----- Provided data

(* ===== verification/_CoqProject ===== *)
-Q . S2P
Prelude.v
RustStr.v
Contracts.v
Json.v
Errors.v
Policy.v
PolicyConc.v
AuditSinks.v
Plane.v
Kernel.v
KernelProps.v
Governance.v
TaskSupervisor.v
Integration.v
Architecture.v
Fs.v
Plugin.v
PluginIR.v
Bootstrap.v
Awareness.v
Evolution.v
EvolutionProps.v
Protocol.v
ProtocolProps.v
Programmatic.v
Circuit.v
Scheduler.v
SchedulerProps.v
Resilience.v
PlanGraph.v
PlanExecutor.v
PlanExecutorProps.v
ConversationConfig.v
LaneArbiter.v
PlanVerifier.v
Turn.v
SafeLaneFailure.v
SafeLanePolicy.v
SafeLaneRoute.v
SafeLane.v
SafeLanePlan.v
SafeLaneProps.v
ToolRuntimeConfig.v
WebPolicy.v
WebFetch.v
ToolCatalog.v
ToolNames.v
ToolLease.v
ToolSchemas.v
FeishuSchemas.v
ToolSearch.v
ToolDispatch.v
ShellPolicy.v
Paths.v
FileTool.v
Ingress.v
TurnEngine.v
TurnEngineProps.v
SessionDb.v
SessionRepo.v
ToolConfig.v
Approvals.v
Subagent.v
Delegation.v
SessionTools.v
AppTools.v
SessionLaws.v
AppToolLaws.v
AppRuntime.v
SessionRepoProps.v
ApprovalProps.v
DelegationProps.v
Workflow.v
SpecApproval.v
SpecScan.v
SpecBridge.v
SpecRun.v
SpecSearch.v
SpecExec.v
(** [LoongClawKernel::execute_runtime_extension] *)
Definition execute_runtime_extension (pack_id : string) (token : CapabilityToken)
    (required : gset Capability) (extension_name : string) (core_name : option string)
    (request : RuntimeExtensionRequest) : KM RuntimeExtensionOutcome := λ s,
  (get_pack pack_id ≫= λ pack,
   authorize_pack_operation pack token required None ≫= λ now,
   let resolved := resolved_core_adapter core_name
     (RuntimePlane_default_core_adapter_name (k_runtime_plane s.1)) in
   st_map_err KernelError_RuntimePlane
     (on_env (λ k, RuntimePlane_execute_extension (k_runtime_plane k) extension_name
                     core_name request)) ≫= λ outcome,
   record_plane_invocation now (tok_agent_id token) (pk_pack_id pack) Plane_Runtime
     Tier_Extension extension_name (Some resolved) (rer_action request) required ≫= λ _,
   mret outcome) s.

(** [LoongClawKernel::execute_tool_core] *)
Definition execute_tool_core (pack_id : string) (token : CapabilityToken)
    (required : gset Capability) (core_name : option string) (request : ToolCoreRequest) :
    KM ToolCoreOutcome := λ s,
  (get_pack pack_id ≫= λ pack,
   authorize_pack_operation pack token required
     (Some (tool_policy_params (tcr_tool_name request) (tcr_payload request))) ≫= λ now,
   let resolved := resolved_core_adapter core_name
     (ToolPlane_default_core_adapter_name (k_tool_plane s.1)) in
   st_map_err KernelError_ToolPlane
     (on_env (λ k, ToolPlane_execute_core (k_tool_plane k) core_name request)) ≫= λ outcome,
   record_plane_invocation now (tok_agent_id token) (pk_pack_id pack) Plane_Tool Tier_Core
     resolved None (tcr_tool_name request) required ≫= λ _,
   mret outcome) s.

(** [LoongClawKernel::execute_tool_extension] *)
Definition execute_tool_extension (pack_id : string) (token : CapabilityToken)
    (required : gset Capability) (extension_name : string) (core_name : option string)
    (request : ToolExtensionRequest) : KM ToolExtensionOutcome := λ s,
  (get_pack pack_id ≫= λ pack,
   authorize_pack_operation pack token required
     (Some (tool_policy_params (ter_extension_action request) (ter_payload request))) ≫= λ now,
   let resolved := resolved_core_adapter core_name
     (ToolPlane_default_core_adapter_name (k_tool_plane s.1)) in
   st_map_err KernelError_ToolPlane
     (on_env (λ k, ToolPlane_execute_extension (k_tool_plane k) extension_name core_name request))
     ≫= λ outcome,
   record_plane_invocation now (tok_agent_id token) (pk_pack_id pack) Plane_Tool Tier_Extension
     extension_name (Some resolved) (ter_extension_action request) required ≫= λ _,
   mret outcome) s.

----------

Return exactly what appears above, from the first line of the entries to the line with "Bootstrap.v", inclusive.

Exercise answer >>
(* ===== verification/_CoqProject ===== *)
-Q . S2P
Prelude.v
RustStr.v
Contracts.v
Json.v
Errors.v
Policy.v
PolicyConc.v
AuditSinks.v
Plane.v
Kernel.v
KernelProps.v
Governance.v
TaskSupervisor.v
Integration.v
Architecture.v
Fs.v
Plugin.v
PluginIR.v
Bootstrap.v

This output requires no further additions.